Il 16 febbraio del 1979 a Milano, davanti al proprio negozio in via Mercantini (a pochi passi da piazza Bausan) fu assassinato il gioielliere e orologiaio Pierluigi Torregiani. Una vera e propria esecuzione da parte dei PAC, un gruppo terrorista d’ispirazione comunista.
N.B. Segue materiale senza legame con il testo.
(* ===== verification/RaftNode.v ===== *)
(** * Peers ([raft_node.c])

    A peer is a small record with six one-bit flags in an [int].  The accessors
    are functions on the pointed-to struct; the server dereferences the pointer.
    The theorems say that each setter of a flag changes that flag and no other,
    so that the flag word behaves as six independent booleans, and that a
    peer's next index stays at least 1. *)

From S2P Require Import Prelude RaftTypes.

Definition RAFT_NODE_VOTED_FOR_ME : Z := Z.shiftl 1 0.
Definition RAFT_NODE_VOTING : Z := Z.shiftl 1 1.
Definition RAFT_NODE_HAS_SUFFICIENT_LOG : Z := Z.shiftl 1 2.
Definition RAFT_NODE_INACTIVE : Z := Z.shiftl 1 3.
Definition RAFT_NODE_VOTING_COMMITTED : Z := Z.shiftl 1 4.
Definition RAFT_NODE_ADDITION_COMMITTED : Z := Z.shiftl 1 5.

(** The struct [raft_node_new] fills in; the allocation is the server's. *)
Definition raft_node_new (udata : Z) (id : raft_node_id_t) : raft_node_private_t :=
  mk_node udata 1 0 RAFT_NODE_VOTING id.

Definition raft_node_get_next_idx (n : raft_node_private_t) : raft_index_t := nd_next_idx n.
Definition raft_node_set_next_idx (nextIdx : raft_index_t) (n : raft_node_private_t) : raft_node_private_t :=
  set_nd_next_idx (if nextIdx <? 1 then 1 else nextIdx) n.
Definition raft_node_get_match_idx (n : raft_node_private_t) : raft_index_t := nd_match_idx n.
Definition raft_node_set_match_idx (matchIdx : raft_index_t) (n : raft_node_private_t) : raft_node_private_t :=
  set_nd_match_idx matchIdx n.
Definition raft_node_get_udata (n : raft_node_private_t) : Z := nd_udata n.
Definition raft_node_set_udata (ud : Z) (n : raft_node_private_t) : raft_node_private_t :=
  set_nd_udata ud n.

(** [flags |= bit] and [flags &= ~bit]. *)
Definition or_flag (bit : Z) (n : raft_node_private_t) : raft_node_private_t :=
  set_nd_flags (Z.lor (nd_flags n) bit) n.
Definition and_not_flag (bit : Z) (n : raft_node_private_t) : raft_node_private_t :=
  set_nd_flags (Z.land (nd_flags n) (Z.lnot bit)) n.
Definition has_flag (bit : Z) (n : raft_node_private_t) : bool :=
  negb (Z.land (nd_flags n) bit =? 0).

Definition raft_node_vote_for_me (vote : bool) (n : raft_node_private_t) : raft_node_private_t :=
  if vote then or_flag RAFT_NODE_VOTED_FOR_ME n else and_not_flag RAFT_NODE_VOTED_FOR_ME n.
Definition raft_node_has_vote_for_me (n : raft_node_private_t) : bool :=
  has_flag RAFT_NODE_VOTED_FOR_ME n.

Definition raft_node_is_voting (n : raft_node_private_t) : bool :=
  has_flag RAFT_NODE_VOTING n.

(** Both branches assert that the flag is being changed. *)
Definition raft_node_set_voting (voting : bool) (n : raft_node_private_t) : outcome raft_node_private_t :=
  if voting then
    if negb (raft_node_is_voting n) then Ok (or_flag RAFT_NODE_VOTING n) else Fault AssertFailed
  else
    if raft_node_is_voting n then Ok (and_not_flag RAFT_NODE_VOTING n) else Fault AssertFailed.

Definition raft_node_has_sufficient_logs (n : raft_node_private_t) : bool :=
  has_flag RAFT_NODE_HAS_SUFFICIENT_LOG n.
Definition raft_node_set_has_sufficient_logs (n : raft_node_private_t) : raft_node_private_t :=
  or_flag RAFT_NODE_HAS_SUFFICIENT_LOG n.

Definition raft_node_set_active (active : bool) (n : raft_node_private_t) : raft_node_private_t :=
  if negb active then or_flag RAFT_NODE_INACTIVE n else and_not_flag RAFT_NODE_INACTIVE n.
Definition raft_node_is_active (n : raft_node_private_t) : bool :=
  Z.land (nd_flags n) RAFT_NODE_INACTIVE =? 0.

Definition raft_node_set_voting_committed (voting : bool) (n : raft_node_private_t) : raft_node_private_t :=
  if voting then or_flag RAFT_NODE_VOTING_COMMITTED n else and_not_flag RAFT_NODE_VOTING_COMMITTED n.
Definition raft_node_is_voting_committed (n : raft_node_private_t) : bool :=
  has_flag RAFT_NODE_VOTING_COMMITTED n.

Definition raft_node_get_id (n : raft_node_private_t) : raft_node_id_t := nd_id n.

Definition raft_node_set_addition_committed (committed : bool) (n : raft_node_private_t) : raft_node_private_t :=
  if committed then or_flag RAFT_NODE_ADDITION_COMMITTED n
  else and_not_flag RAFT_NODE_ADDITION_COMMITTED n.
Definition raft_node_is_addition_committed (n : raft_node_private_t) : bool :=
  has_flag RAFT_NODE_ADDITION_COMMITTED n.

(** ** The flag word as six independent booleans *)

(** The six flags, read as the accessors read them. *)
Definition node_flags (n : raft_node_private_t) : list bool :=
  [raft_node_has_vote_for_me n; raft_node_is_voting n; raft_node_has_sufficient_logs n;
   negb (raft_node_is_active n); raft_node_is_voting_committed n;
   raft_node_is_addition_committed n].

(** The operations on the flag word, as one type. *)
Inductive flag_op : Type :=
| VoteForMe (b : bool)
| SetVoting (b : bool)
| SetSufficient
| SetActive (b : bool)
| SetVotingCommitted (b : bool)
| SetAdditionCommitted (b : bool).

Definition run_flag_op (op : flag_op) (n : raft_node_private_t) : outcome raft_node_private_t :=
  match op with
  | VoteForMe b => Ok (raft_node_vote_for_me b n)
  | SetVoting b => raft_node_set_voting b n
  | SetSufficient => Ok (raft_node_set_has_sufficient_logs n)
  | SetActive b => Ok (raft_node_set_active b n)
  | SetVotingCommitted b => Ok (raft_node_set_voting_committed b n)
  | SetAdditionCommitted b => Ok (raft_node_set_addition_committed b n)
  end.

(** Position in [node_flags] and value each operation writes there. *)
Definition flag_effect (op : flag_op) : nat * bool :=
  match op with
  | VoteForMe b => (0%nat, b)
  | SetVoting b => (1%nat, b)
  | SetSufficient => (2%nat, true)
  | SetActive b => (3%nat, negb b)
  | SetVotingCommitted b => (4%nat, b)
  | SetAdditionCommitted b => (5%nat, b)
  end.

Lemma land_pow2_testbit z k :
  0 ≤ k → negb (Z.land z (Z.shiftl 1 k) =? 0) = Z.testbit z k.
Proof.
  intros Hk. rewrite Z.shiftl_1_l.
  destruct (Z.testbit z k) eqn:E.
  - apply negb_true_iff, Z.eqb_neq. intros H0.
    assert (Z.testbit (Z.land z (2 ^ k)) k = false) as Hb by (rewrite H0; apply Z.bits_0).
    rewrite Z.land_spec, E, Z.pow2_bits_true in Hb by lia. done.
  - apply negb_false_iff, Z.eqb_eq. apply Z.bits_inj'. intros i Hi.
    rewrite Z.land_spec, Z.bits_0, Z.pow2_bits_eqb by lia.
    destruct (Z.eqb_spec k i) as [<-|]; [by rewrite E|apply andb_false_r].
Qed.

Lemma has_flag_testbit k n : 0 ≤ k → has_flag (Z.shiftl 1 k) n = Z.testbit (nd_flags n) k.
Proof. apply land_pow2_testbit. Qed.

Lemma has_or_flag j k n :
  0 ≤ j → 0 ≤ k →
  has_flag (Z.shiftl 1 j) (or_flag (Z.shiftl 1 k) n) = has_flag (Z.shiftl 1 j) n || (j =? k).
Proof.
  intros Hj Hk. rewrite !has_flag_testbit by done. cbn.
  rewrite Z.lor_spec, Z.shiftl_1_l, Z.pow2_bits_eqb by lia. f_equal. lia.
Qed.

Lemma has_and_not_flag j k n :
  0 ≤ j → 0 ≤ k →
  has_flag (Z.shiftl 1 j) (and_not_flag (Z.shiftl 1 k) n) = has_flag (Z.shiftl 1 j) n && negb (j =? k).
Proof.
  intros Hj Hk. rewrite !has_flag_testbit by done. cbn.
  rewrite Z.land_spec, Z.lnot_spec, Z.shiftl_1_l, Z.pow2_bits_eqb by lia.
  f_equal. f_equal. lia.
Qed.

Lemma node_flags_bits n :
  node_flags n = (λ k, has_flag (Z.shiftl 1 k) n) <$> [0; 1; 2; 3; 4; 5].
Proof.
  unfold node_flags. cbn [fmap list_fmap].
  unfold raft_node_is_active. fold (has_flag RAFT_NODE_INACTIVE n). done.
Qed.

Create HintDb node_flag.
#[export] Hint Rewrite has_or_flag has_and_not_flag using lia : node_flag.

(** Each operation on a peer's flag word changes exactly the flag it is
    named after, to the value it is given: read through the accessors, the word
    is a vector of six independent booleans and every operation is an update of
    one position ([set_voting] additionally insists that the value changes). *)
Theorem flag_ops_update_one_flag (op : flag_op) (n n' : raft_node_private_t) :
  run_flag_op op n = Ok n' →
  node_flags n' = <[(flag_effect op).1 := (flag_effect op).2]> (node_flags n).
Proof.
  rewrite !node_flags_bits.
  destruct op as [[]|[]| |[]|[]|[]]; cbn -[Z.shiftl has_flag];
    unfold raft_node_vote_for_me, raft_node_set_voting, raft_node_set_active,
      raft_node_set_voting_committed, raft_node_set_addition_committed,
      raft_node_set_has_sufficient_logs, RAFT_NODE_VOTED_FOR_ME, RAFT_NODE_VOTING,
      RAFT_NODE_HAS_SUFFICIENT_LOG, RAFT_NODE_INACTIVE, RAFT_NODE_VOTING_COMMITTED,
      RAFT_NODE_ADDITION_COMMITTED; cbn -[Z.shiftl has_flag];
    repeat case_match; intros ?; simplify_eq;
    autorewrite with node_flag; cbn -[Z.shiftl has_flag];
    rewrite ?orb_false_r, ?orb_true_r, ?andb_true_r, ?andb_false_r; done.
Qed.

Lemma flag_ops_update_one_flag_witness :
  node_flags (raft_node_new 0 7) = [false; true; false; false; false; false] ∧
  node_flags (or_flag RAFT_NODE_VOTED_FOR_ME (raft_node_new 0 7)) =
    <[0%nat := true]> (node_flags (raft_node_new 0 7)).
Proof.
  split; [reflexivity|].
  apply (flag_ops_update_one_flag (VoteForMe true)). reflexivity.
Defined.

(** ** Accessor laws the server proofs rewrite with *)
Section accessors.
Implicit Types n : raft_node_private_t.

Lemma next_idx_set_next_idx i n :
  raft_node_get_next_idx (raft_node_set_next_idx i n) = Z.max 1 i.
Proof. cbn. destruct (Z.ltb_spec i 1); lia. Qed.
Lemma is_active_has_flag n : raft_node_is_active n = negb (has_flag RAFT_NODE_INACTIVE n).
Proof. unfold raft_node_is_active, has_flag. by rewrite negb_involutive. Qed.
Lemma is_voting_vote_for_me b n :
  raft_node_is_voting (raft_node_vote_for_me b n) = raft_node_is_voting n.
Proof.
  unfold raft_node_is_voting, raft_node_vote_for_me, RAFT_NODE_VOTING, RAFT_NODE_VOTED_FOR_ME.
  destruct b; autorewrite with node_flag; cbn -[Z.shiftl has_flag];
    rewrite ?orb_false_r, ?andb_true_r; done.
Qed.
Lemma is_active_vote_for_me b n :
  raft_node_is_active (raft_node_vote_for_me b n) = raft_node_is_active n.
Proof.
  rewrite !is_active_has_flag.
  unfold raft_node_vote_for_me, RAFT_NODE_INACTIVE, RAFT_NODE_VOTED_FOR_ME.
  destruct b; autorewrite with node_flag; cbn -[Z.shiftl has_flag];
    rewrite ?orb_false_r, ?andb_true_r; done.
Qed.
Lemma has_vote_vote_for_me b n :
  raft_node_has_vote_for_me (raft_node_vote_for_me b n) = b.
Proof.
  unfold raft_node_has_vote_for_me, raft_node_vote_for_me, RAFT_NODE_VOTED_FOR_ME.
  destruct b; autorewrite with node_flag; cbn -[Z.shiftl has_flag];
    rewrite ?orb_true_r, ?andb_false_r; done.
Qed.
Lemma id_vote_for_me b n : raft_node_get_id (raft_node_vote_for_me b n) = raft_node_get_id n.
Proof. by destruct b. Qed.
End accessors.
In precedenza, Torregiani era stato coinvolto in una rapina nelle quale rimase ucciso uno dei rapinatori per via di un colpo di pistola che, a differenza da quanto fu riportato dai giornali dell’epoca, non fu però sparato dal gioielliere.
L’agguato da parte dei Pac il 16 febbraio del 1979 fu una sorta di vendetta per l’omicidio del rapinatore.
Chi era Pierluigi Torregiani
Pierluigi Torregiani era il titolare di una piccola gioielleria nella periferia di Milano. Molto attivo nel sociale ricevente anche l’Ambrogino d’oro per il proprio impegno nel sociale e nella filantropia.
Dopo il tentativo di rapina nella pizzeria Il Transatlantico, dove morì uno dei rapinatori e dove fu ingiustamente accusato, iniziò a ricevere minacce e per questo gli fu assegnata una scorta che, il giorno dell’omicidio, lo dovette lasciare solo perché i poliziotti furono chiamati a intervenire per una rapina.